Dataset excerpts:
★ ★ ★
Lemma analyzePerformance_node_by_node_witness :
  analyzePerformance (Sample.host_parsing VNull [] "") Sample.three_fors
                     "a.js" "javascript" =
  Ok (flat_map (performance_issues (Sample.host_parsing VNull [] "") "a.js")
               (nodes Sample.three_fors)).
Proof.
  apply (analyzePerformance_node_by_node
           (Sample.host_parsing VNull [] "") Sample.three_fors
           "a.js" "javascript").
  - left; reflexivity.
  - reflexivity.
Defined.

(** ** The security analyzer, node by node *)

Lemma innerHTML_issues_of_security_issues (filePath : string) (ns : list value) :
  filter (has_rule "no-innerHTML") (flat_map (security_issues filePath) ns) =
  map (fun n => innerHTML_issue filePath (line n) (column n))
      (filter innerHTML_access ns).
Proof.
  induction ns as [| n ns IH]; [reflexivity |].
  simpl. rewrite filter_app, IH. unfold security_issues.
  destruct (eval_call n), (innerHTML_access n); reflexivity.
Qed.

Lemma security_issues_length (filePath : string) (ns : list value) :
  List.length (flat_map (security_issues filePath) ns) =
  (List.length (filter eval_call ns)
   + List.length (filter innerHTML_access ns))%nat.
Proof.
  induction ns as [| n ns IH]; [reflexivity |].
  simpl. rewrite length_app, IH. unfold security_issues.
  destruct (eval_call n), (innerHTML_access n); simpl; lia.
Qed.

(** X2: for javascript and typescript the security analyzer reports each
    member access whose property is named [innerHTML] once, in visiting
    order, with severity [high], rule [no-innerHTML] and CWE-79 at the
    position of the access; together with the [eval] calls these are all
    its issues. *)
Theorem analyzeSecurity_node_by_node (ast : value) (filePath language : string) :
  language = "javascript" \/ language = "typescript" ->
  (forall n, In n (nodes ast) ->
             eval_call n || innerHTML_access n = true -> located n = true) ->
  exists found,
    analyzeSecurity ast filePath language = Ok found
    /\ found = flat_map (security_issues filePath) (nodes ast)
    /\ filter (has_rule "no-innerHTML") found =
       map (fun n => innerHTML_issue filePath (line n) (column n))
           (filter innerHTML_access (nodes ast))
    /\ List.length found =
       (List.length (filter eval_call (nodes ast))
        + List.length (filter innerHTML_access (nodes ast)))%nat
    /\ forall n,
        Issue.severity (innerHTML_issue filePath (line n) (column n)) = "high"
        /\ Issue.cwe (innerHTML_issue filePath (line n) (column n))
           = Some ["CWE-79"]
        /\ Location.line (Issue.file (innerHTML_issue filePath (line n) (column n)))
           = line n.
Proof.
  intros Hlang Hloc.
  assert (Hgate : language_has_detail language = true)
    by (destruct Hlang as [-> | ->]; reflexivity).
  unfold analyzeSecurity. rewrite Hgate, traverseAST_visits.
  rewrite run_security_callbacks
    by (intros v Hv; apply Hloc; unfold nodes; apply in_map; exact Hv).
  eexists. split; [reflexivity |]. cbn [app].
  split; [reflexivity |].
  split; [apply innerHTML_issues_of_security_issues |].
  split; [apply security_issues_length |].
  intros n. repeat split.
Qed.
★ ★ ★
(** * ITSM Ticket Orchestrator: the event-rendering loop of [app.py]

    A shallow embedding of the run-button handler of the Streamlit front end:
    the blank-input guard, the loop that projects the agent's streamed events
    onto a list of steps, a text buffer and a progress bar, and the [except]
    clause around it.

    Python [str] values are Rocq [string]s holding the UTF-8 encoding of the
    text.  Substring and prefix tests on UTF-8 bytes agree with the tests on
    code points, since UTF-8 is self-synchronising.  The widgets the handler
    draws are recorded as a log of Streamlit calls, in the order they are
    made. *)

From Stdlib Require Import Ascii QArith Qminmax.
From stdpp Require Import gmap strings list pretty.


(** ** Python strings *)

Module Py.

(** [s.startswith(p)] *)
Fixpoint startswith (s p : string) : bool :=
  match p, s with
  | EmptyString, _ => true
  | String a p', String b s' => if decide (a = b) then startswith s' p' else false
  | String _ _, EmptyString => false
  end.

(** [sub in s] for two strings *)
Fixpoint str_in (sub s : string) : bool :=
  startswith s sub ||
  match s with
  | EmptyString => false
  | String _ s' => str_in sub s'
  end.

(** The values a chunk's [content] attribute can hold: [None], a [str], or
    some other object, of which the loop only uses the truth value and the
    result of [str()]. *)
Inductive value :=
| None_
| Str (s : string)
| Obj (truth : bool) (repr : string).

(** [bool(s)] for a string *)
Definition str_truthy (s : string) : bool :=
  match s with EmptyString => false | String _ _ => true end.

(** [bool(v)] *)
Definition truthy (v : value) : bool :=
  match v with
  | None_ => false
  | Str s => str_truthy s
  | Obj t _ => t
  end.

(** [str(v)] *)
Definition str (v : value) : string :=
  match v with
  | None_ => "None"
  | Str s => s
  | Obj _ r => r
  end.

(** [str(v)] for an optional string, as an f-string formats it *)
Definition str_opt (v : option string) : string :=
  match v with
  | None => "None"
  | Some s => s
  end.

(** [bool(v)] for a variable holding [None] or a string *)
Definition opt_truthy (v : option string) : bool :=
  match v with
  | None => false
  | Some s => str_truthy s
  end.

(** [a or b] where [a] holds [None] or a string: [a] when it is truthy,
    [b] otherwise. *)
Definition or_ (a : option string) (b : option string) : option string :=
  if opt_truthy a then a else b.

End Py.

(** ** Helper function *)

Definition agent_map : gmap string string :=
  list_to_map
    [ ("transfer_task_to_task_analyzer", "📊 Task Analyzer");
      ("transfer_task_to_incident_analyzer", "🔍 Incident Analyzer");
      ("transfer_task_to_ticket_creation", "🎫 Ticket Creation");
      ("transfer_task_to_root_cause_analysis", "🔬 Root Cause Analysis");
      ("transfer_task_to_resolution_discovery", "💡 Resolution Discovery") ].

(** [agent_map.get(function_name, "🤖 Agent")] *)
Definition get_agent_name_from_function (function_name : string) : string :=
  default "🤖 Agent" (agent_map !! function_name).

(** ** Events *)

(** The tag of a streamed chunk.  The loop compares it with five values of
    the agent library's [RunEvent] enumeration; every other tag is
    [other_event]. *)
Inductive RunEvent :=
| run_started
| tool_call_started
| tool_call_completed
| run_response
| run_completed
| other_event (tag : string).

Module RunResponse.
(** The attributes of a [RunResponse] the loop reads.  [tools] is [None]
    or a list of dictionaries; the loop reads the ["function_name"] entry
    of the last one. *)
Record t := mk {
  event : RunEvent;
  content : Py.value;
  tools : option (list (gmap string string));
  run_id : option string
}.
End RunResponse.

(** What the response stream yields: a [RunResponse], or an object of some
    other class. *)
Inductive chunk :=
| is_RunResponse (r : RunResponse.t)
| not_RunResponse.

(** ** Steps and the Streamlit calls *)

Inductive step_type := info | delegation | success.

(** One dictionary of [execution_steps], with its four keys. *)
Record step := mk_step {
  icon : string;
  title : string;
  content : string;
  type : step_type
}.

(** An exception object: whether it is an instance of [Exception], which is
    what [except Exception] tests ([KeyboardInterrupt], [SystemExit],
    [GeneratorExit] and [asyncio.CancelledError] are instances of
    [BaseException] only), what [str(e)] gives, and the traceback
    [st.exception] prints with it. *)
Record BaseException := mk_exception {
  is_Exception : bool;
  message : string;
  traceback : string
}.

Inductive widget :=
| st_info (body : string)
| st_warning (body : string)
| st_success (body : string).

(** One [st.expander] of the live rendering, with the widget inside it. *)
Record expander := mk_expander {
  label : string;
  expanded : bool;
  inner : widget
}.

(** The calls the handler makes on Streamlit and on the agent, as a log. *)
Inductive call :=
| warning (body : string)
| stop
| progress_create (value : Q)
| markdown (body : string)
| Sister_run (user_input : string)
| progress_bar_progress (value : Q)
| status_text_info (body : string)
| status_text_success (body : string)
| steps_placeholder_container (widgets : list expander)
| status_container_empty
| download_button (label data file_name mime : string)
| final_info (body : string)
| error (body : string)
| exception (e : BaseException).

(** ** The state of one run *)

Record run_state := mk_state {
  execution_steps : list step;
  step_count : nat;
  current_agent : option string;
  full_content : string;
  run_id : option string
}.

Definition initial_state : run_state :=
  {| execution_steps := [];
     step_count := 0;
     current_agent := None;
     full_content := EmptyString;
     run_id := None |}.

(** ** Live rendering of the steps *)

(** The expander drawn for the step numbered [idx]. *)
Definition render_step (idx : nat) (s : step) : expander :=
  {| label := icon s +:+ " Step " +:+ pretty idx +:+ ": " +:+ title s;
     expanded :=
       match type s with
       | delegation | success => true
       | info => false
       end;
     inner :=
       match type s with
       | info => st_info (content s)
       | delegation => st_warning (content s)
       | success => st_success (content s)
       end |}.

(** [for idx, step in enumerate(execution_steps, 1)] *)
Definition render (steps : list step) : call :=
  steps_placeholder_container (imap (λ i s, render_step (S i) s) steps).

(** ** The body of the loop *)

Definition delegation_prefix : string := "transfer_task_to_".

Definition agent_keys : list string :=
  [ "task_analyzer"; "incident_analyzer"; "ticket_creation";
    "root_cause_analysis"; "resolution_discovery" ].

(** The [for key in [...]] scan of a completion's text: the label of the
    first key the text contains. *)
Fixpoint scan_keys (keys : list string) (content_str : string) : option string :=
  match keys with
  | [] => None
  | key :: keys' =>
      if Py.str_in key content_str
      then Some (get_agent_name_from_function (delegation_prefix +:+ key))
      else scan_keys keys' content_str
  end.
★ ★ ★
• [What this task involves]:
For this exercise, gather every line of the data that contains the word "simpl".

• [Solution below]:
  simpl. rewrite filter_app, IH. unfold security_issues.
  simpl. rewrite length_app, IH. unfold security_issues.
  destruct (eval_call n), (innerHTML_access n); simpl; lia.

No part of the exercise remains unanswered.